Personal information
- Born: 18 February 2000 (age 26) Laren, Netherlands

Sport
- Country: Netherlands
- Sport: Short-track speed skating

Medal record
Men's short-track speed skating
Representing the Netherlands
Olympic Games
| Gold medal – first place | 2026 Milano Cortina | 5000 m relay |
| Silver medal – second place | 2026 Milano Cortina | 500 m |
European Championships
| Gold medal – first place | 2023 Gdańsk | 5000 m relay |
| Gold medal – first place | 2023 Gdańsk | 2000m mixed relay |
| Gold medal – first place | 2026 Tilburg | 2000 m mixed relay |
| Silver medal – second place | 2026 Tilburg | 5000 m relay |
| Bronze medal – third place | 2026 Tilburg | 500 m |
European Youth Olympics
| Bronze medal – third place | 2017 Erzurum | mixed relay |
World Junior Championships
| Silver medal – second place | 2019 Montreal | 3000 m relay |

= Melle van 't Wout =

Dutch speed skater (born 2000)

Melle van 't Wout (born 18 February 2000) is a Dutch short-track speed skater. He won gold medals with the Dutch relay teams at the 2023 European Championships. Van 't Wout is bronze medalist at the 2026 European Championships. He represented the Netherlands at the 2026 Winter Olympics, where he became an Olympic champion, and also won a silver medal.

== Career ==
At the age of four, Van ´t Wout moved with his family to Bracebridge, Canada. He played ice hockey as a child. At the age of thirteen, he switched to short-track speed skating. A year later the family moved back to the Netherlands.

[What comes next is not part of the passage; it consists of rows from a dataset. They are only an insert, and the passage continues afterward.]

Lemma world_send g m p h tg dat len : world_ok g -> inv m p -> 0 <= dat < 2 ^ 64 -> 0 <= len < 2 ^ 32 ->
  0 <= tg < 2 ^ 32 -> world_ok (sys_ipc_send m g p h tg dat len).1.2.
Proof.
  intros (Hr & Hs & Hl) Hi Hd Hlen Ht. pose proof (sys_ipc_send_cases m g p h tg dat len Hr Hi Hd Hlen Ht) as Hc.
  destruct (sys_ipc_send m g p h tg dat len) as [[r g'] p']. cbn [fst snd].
  destruct Hc as (Hr' & Hsv & Hc). split; [done|]. split; [by rewrite Hsv|].
  eapply names_live_ext; [| |done]; [|intros s x _; by rewrite Hsv]. intros o id Ho.
  destruct Hc as [(_ & _ & ->)|(e & bs & q & _ & _ & Hc & Hoth)]; [done|].
  destruct (decide ((o, id) = (target_pid e, target_endpoint_id e))) as [[= -> ->]|Hne]; [congruence|by rewrite Hoth].
Qed.

Lemma world_recv g m p h t d n : world_ok g -> world_ok (sys_ipc_recv m g p h t d n).1.2.
Proof.
  intros (Hr & Hs & Hl). pose proof (sys_ipc_recv_cases m g p h t d n Hr) as Hc.
  destruct (sys_ipc_recv m g p h t d n) as [[[r m'] g'] p']. cbn [fst snd]. cbn zeta in Hc.
  destruct Hc as (Hr' & Hsv & Hc). split; [done|]. split; [by rewrite Hsv|].
  eapply names_live_ext; [| |done]; [|intros s x _; by rewrite Hsv]. intros o id Ho.
  destruct Hc as [(_ & _ & _ & ->)|[(e & c & _ & _ & _ & _ & ->)|(e & c & msg & q & _ & _ & _ & _ & Hc & Hoth)]];
    [done|done|].
  destruct (decide ((o, id) = (target_pid e, target_endpoint_id e))) as [[= -> ->]|Hne]; [congruence|by rewrite Hoth].
Qed.

Lemma world_register g p nm h : world_ok g ->
  world_ok (with_svc g (sys_sr_register (ip_reg g) (ip_svc g) p nm h).2).
Proof.
  intros (Hr & Hs & Hl). pose proof (register_cases (ip_reg g) (ip_svc g) p nm h Hs) as Hc.
  destruct (sys_sr_register _ _ _ _ _) as [st r']. destruct Hc as (Ho' & Hc). split; [done|]. split; [done|].
  cbn [snd]. intros s o id Hs0. cbn [ip_reg ip_svc with_svc] in *. specialize (Hl s o id Hs0).
  destruct (good_name nm) as [s1|]; [|by destruct Hc as [_ ->]].
  destruct (svc_check_endpoint (ip_reg g) p h) eqn:Ec; cbn [negb] in Hc; [|by destruct Hc as [_ ->]].
  apply check_endpoint_spec in Ec as (e & _ & _ & Hid & Hch); [|done].
  destruct (dir (ip_svc g) s1) as [y|]; [by destruct Hc as [_ ->]|].
  destruct Hc as [(_ & -> & _)|(_ & Hd)]; [done|]. rewrite Hd by done. case_decide; [|done].
  intros [= <- <-]. by rewrite Hid.
Qed.

Lemma world_unregister g p nm h : world_ok g ->
  world_ok (with_svc g (sys_sr_unregister (ip_reg g) (ip_svc g) p nm h).2).
Proof.
  intros (Hr & Hs & Hl). pose proof (unregister_cases (ip_reg g) (ip_svc g) p nm h Hs) as Hc.
  destruct (sys_sr_unregister _ _ _ _ _) as [st r']. destruct Hc as (Ho' & Hc). split; [done|]. split; [done|].
  cbn [snd]. intros s o id Hs0. cbn [ip_reg ip_svc with_svc] in *. specialize (Hl s o id Hs0).
  destruct (good_name nm) as [s1|]; [|by destruct Hc as [_ ->]].
  destruct (negb _); [by destruct Hc as [_ ->]|].
  destruct (dir (ip_svc g) s1) as [[o1 i1]|]; [|by destruct Hc as [_ ->]].
  destruct (o1 =? pid p); [|by destruct Hc as [_ ->]]. destruct Hc as [_ Hd]. rewrite Hd by done. by case_decide.
Qed.

Lemma owner_gone_spec g o : world_ok g ->
  let g' := owner_gone g o in
  world_ok g' /\
  (forall o' id, chan (ip_reg g') o' id = if decide (o' = o) then None else chan (ip_reg g) o' id) /\
  (forall s, s <> [] -> dir (ip_svc g') s =
     match dir (ip_svc g) s with Some (o', id) => if decide (o' = o) then None else Some (o', id) | None => None end).
Proof.
  intros (Hr & Hs & Hl). cbn zeta. unfold owner_gone.
  destruct (unregister_spec g o Hr) as (Hr' & Hsv & _ & Hch). cbn zeta. rewrite Hsv.
  destruct (cleanup_spec (ip_svc g) o Hs) as [Hs' Hd]. split; [split; [done|split; [done|]]|by split].
  cbn [ip_reg ip_svc with_svc]. intros s o' id Hs0 Hx. cbn [ip_reg ip_svc with_svc] in *.
  rewrite Hch. rewrite Hd in Hx by done. destruct (dir (ip_svc g) s) as [[o1 i1]|] eqn:E; [|done].
  case_decide; [done|]. injection Hx as <- <-. rewrite decide_False by done. by apply (Hl s).
Qed.

Lemma world_run_ok g : world_run g -> world_ok g.
Proof.
  induction 1 as [h|g p _ IH|g p tp id _ IH|g p h _ IH Hl|g m p h tg dat len _ IH Hi Hd Hl Ht|g m p h t d n _ IH|
    g p nm h _ IH|g p nm h _ IH|g p nm _ IH|g o _ IH].
  - split; [apply empty_reg_ok|]. split; [|done]. by split; [..|intros e He%not_elem_of_nil|].
  - by apply world_create.
  - destruct IH as (Hr & Hs & Hl). pose proof (connect_cases g p tp id Hr) as Hc.
    destruct (sys_ipc_connect g p tp id) as [[r g'] p']. destruct Hc as (Hreg & Hsv & _).
    unfold world_ok, names_live. cbn [fst snd]. by rewrite Hreg, Hsv.
  - by apply world_close.
  - by apply world_send.
  - by apply world_recv.
  - by apply world_register.
  - by apply world_unregister.
  - destruct IH as (Hr & Hs & Hl). pose proof (lookup_cases g p nm Hs) as Hc.
    destruct (sys_sr_lookup g p nm) as [[r g'] p']. destruct Hc as (Hreg & Hsv & _).
    unfold world_ok, names_live. cbn [fst snd]. by rewrite Hreg, Hsv.
  - by apply owner_gone_spec.
Qed.
End World.

(** ** Properties *)

(** C31.  The service directory.  Registering succeeds exactly for a name of 1 to
  31 bytes that is not taken, given by a process for a live endpoint it owns,
  while there is room; it then binds exactly this name to exactly that endpoint.
  Unregistering succeeds exactly for the process that registered the name, and
  unbinds only it.  A lookup hands out a fresh handle to the endpoint the name is
  bound to, and to no other. *)
Theorem svc_directory_correct `{KH : KernelHeap Hp} (g : @ipc Hp svc) p nm h :
  reg_ok (ip_reg g) -> svc_ok (ip_svc g) ->
  let r := ip_svc g in
  (svc_check_endpoint (ip_reg g) p h = true <->
     exists e, handle_entry (handles_of p) h = Some e /\ target_pid e = pid p /\
       handle_endpoint_id p h = target_endpoint_id e /\ chan (ip_reg g) (pid p) (target_endpoint_id e) <> None) /\
  (let '(st, r') := sys_sr_register (ip_reg g) r p nm h in
   svc_ok r' /\
   match good_name nm with
   | None => st < 0 /\ r' = r
   | Some s =>
       if negb (svc_check_endpoint (ip_reg g) p h) then st = SVC_E_BADF /\ r' = r
       else match dir r s with
            | Some _ => st = SVC_E_CONFLICT /\ r' = r
            | None =>
                (st = SVC_E_FULL /\ r' = r /\ length r = 64%nat /\ Forall (fun e => entry_str e <> []) r) \/
                (st = 0 /\ forall s', s' <> [] -> dir r' s' =
                   if decide (s' = s) then Some (pid p, handle_endpoint_id p h) else dir r s')
            end
   end) /\
  (let '(st, r') := sys_sr_unregister (ip_reg g) r p nm h in
   svc_ok r' /\
   match good_name nm with
   | None => st < 0 /\ r' = r
   | Some s =>
       if negb (svc_check_endpoint (ip_reg g) p h) then st = SVC_E_BADF /\ r' = r
       else match dir r s with
            | None => st = SVC_E_NAME /\ r' = r
            | Some (o, _) =>
                if o =? pid p
                then st = 0 /\ forall s', s' <> [] -> dir r' s' = if decide (s' = s) then None else dir r s'
                else st = SVC_E_CONFLICT /\ r' = r
            end
   end) /\
  (let '(st, g', p') := sys_sr_lookup g p nm in
   ip_reg g' = ip_reg g /\ ip_svc g' = r /\
   match good_name nm with
   | None => st < 0 /\ handles_of p' = handles_of p
   | Some s =>
       match dir r s with
       | None => st = SVC_E_NAME /\ handles_of p' = handles_of p
       | Some (o, id) =>
           (st = SVC_E_NOMEM /\ handles_of p' = handles_of p) \/
           (exists i, st = Z.of_nat i /\ find_free_handle (handles_of p) = Some i /\
              handles_of p' = <[i := HandleEntry o id IPC_HANDLE_ALLOCATED]> (handles_of p))
       end
   end).
Proof.
  intros Hr Hs. cbn zeta. split; [by apply check_endpoint_spec|]. split; [by apply register_cases|].
  split; [by apply unregister_cases|by apply lookup_cases].
Qed.
(** [while (c && idx < f->pos) { c = c->sibling; idx++; }] *)
Fixpoint nth_child (fuel : nat) (ns : tree) (c idx target : Z) : Z :=
  match fuel with
  | O => 0
  | S fuel =>
      if negb (c =? 0) && (idx <? target) then nth_child fuel ns (sibling (at_node ns c)) (idx + 1) target else c
  end.

Definition sys_vfs_readdir (m : M) (v : vfs) (p : process_t) (fd ubuf : Z) : Z * M * vfs :=
  match vfs_fd v p fd with
  | None => (- VE_BADF, m, v)
  | Some (a, f) =>
      let d := at_node (nodes v) (fnode f) in
      if negb (bool_decide (kind d = VFS_DIR)) then (- VE_NOTDIR, m, v)
      else
        let c := nth_child (S (S (size (nodes v)))) (nodes v) (child d) 0 (fpos f) in
        if c =? 0 then (0, m, v)
        else
          let nm := nname (at_node (nodes v) c) in
          let nlen := kstrlen nm in
          if negb (ua_range_ok m p ubuf (nlen + 1) true) then (- VE_FAULT, m, v)
          else
            let '(ok, m) := ua_copy_to m p ubuf (nm ++ [0]) in
            if negb ok then (- VE_FAULT, m, v)
            else (nlen, m, with_files v (<[a := set_pos f (u64 (fpos f + 1))]> (files v)))
  end.

(** ** Sharing and teardown *)

Definition vfs_file_ref_inc (v : vfs) (a : Z) : vfs :=
  match files v !! a with
  | None => v
  | Some f => with_files v (<[a := set_refcount f (refcount f + 1)]> (files v))
  end.

Definition close_slot (vp : vfs * process_t) (fd : nat) : vfs * process_t :=
  let '(v, p) := vp in
  match fds p !! fd with
  | Some e => if bool_decide (fd_type e = FD_VFS) then (drop_ref v (fd_object e), set_fd p fd fd_none) else (v, p)
  | None => (v, p)
  end.

Definition vfs_close_process_fds (v : vfs) (p : process_t) : vfs * process_t :=
  foldl close_slot (v, p) (seq 0 (length (fds p))).
End Vfs.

Van ´t Wout made his international debut at the 2017 European Youth Olympics with a bronze medal at the mixed relay event. He obtained a silver medal with the Dutch relay team at the 2019 World Junior Championships.

At the senior level, he participated in the Dutch relay teams that obtained gold medals at the 2023 European Championships. His speed skating career was interrupted because of a long knee injury. At the 2026 European Championships he won the bronze medal at the 500 metre race. Van ´t Wout represents the Netherlands at the 2026 Winter Olympics.

== Personal life ==
Van 't Wout's younger brother Jens is also a short-track speed skater. Melle van ´t Wout has a relationship with Dutch short-track skater Selma Poutsma.